How many lines in the material below include the word "Stopped"? Give only the number.

- DATA RECORDS:
####
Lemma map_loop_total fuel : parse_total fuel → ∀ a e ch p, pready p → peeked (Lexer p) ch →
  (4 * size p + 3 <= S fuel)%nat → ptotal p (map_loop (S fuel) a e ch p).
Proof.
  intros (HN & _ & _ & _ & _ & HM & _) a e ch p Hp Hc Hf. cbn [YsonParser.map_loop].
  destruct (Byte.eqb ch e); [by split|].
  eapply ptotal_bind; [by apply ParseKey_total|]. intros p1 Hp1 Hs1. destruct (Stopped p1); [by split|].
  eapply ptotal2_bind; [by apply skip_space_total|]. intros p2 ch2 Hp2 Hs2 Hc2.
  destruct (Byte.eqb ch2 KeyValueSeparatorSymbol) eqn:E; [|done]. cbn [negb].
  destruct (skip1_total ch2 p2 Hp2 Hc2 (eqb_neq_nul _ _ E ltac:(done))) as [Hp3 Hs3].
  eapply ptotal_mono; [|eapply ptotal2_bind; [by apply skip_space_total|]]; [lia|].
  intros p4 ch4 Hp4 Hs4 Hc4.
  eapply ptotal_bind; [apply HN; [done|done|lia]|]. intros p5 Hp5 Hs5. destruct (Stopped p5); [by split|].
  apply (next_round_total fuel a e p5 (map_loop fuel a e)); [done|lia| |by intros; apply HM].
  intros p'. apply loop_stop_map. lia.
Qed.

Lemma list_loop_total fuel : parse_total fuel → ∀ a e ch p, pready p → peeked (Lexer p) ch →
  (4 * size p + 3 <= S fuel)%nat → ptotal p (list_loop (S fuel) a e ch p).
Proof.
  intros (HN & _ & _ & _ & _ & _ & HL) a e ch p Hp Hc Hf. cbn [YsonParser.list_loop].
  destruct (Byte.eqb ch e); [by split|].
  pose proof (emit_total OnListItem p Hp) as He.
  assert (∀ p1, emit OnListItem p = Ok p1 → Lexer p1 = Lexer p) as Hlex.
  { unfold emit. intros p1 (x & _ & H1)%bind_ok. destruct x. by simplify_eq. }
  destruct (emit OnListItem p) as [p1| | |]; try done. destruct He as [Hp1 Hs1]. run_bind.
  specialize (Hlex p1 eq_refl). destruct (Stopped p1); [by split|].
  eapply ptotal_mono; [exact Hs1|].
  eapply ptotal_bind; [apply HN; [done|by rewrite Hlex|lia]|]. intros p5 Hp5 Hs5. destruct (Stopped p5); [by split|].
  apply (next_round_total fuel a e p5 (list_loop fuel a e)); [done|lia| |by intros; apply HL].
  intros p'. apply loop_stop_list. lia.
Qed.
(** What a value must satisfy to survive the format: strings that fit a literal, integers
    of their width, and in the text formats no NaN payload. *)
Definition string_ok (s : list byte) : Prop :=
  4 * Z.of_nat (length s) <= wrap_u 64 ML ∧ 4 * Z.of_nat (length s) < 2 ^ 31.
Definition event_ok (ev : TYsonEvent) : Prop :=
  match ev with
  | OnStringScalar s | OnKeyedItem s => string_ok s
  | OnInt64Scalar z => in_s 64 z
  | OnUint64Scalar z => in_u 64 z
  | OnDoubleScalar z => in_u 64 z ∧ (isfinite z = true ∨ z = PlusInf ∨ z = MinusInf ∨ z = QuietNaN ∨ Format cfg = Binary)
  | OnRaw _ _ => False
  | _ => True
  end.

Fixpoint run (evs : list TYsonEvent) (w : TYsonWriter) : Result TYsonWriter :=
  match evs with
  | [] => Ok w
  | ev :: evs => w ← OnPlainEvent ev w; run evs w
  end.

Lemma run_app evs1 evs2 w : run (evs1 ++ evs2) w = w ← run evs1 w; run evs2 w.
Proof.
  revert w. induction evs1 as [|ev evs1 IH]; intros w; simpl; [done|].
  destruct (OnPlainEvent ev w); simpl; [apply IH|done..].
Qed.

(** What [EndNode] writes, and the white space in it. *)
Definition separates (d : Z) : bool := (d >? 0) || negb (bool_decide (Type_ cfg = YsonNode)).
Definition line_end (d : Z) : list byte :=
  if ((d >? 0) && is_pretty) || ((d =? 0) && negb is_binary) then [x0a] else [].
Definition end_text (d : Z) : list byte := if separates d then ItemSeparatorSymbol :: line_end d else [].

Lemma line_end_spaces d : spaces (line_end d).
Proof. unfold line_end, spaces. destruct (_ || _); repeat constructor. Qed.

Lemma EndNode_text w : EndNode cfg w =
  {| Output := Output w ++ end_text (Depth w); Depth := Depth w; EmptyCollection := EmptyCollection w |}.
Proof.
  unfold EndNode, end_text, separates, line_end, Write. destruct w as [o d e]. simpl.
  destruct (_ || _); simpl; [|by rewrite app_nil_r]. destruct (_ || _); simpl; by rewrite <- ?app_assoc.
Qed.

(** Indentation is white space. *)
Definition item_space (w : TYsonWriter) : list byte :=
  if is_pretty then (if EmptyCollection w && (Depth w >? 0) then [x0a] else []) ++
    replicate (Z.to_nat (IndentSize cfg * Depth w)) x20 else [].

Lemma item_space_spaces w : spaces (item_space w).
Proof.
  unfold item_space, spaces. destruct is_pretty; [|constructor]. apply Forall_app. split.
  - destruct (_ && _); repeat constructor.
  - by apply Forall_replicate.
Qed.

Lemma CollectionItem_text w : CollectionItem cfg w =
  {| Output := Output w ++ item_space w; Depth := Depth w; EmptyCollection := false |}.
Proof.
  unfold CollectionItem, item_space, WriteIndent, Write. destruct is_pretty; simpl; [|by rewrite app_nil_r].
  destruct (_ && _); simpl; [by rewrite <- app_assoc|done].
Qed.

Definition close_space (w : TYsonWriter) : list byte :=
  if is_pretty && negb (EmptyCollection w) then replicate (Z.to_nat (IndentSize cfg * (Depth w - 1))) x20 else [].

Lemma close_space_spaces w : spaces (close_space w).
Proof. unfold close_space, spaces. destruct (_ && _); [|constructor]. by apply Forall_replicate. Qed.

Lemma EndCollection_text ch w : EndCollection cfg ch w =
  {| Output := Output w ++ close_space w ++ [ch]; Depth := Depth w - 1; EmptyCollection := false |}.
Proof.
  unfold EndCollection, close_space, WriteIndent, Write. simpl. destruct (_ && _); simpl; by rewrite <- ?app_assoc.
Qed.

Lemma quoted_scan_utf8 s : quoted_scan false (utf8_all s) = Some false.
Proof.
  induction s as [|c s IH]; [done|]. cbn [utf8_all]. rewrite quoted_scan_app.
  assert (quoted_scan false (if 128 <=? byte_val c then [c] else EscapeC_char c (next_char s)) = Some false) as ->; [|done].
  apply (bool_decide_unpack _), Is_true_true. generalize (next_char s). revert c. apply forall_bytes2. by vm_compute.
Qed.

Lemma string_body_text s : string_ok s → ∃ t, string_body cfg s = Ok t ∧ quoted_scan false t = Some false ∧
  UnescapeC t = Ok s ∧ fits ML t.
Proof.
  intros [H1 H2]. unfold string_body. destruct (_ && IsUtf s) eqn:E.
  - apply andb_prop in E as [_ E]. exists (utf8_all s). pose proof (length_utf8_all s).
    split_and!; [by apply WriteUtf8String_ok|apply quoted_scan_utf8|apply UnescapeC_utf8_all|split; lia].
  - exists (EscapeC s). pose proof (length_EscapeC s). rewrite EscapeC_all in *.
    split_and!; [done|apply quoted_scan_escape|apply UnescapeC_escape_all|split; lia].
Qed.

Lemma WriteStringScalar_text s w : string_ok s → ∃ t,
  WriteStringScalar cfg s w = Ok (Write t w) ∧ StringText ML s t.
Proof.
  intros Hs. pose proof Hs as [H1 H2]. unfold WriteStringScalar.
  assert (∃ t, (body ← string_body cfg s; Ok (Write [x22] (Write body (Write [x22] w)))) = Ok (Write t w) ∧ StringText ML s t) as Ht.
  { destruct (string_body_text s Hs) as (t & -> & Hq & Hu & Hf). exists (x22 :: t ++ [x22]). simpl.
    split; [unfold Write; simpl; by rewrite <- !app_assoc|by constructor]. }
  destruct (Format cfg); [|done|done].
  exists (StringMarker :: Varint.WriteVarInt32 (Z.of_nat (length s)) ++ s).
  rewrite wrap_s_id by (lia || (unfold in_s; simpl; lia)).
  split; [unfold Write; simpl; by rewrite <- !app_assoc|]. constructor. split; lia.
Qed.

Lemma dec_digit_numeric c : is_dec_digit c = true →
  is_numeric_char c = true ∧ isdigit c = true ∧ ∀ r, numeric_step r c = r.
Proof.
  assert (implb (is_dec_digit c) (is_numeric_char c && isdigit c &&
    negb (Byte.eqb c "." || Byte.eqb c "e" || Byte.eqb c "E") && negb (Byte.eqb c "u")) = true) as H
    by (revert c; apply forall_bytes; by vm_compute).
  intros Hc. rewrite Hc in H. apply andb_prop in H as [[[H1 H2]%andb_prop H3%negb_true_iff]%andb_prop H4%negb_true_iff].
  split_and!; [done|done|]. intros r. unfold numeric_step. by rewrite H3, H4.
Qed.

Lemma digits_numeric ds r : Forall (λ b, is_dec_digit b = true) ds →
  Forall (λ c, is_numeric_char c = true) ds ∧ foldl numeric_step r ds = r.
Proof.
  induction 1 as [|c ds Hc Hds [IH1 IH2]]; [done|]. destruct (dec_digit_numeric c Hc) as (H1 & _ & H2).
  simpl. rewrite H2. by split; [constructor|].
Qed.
####
- RESULT FOR THIS EXERCISE: 4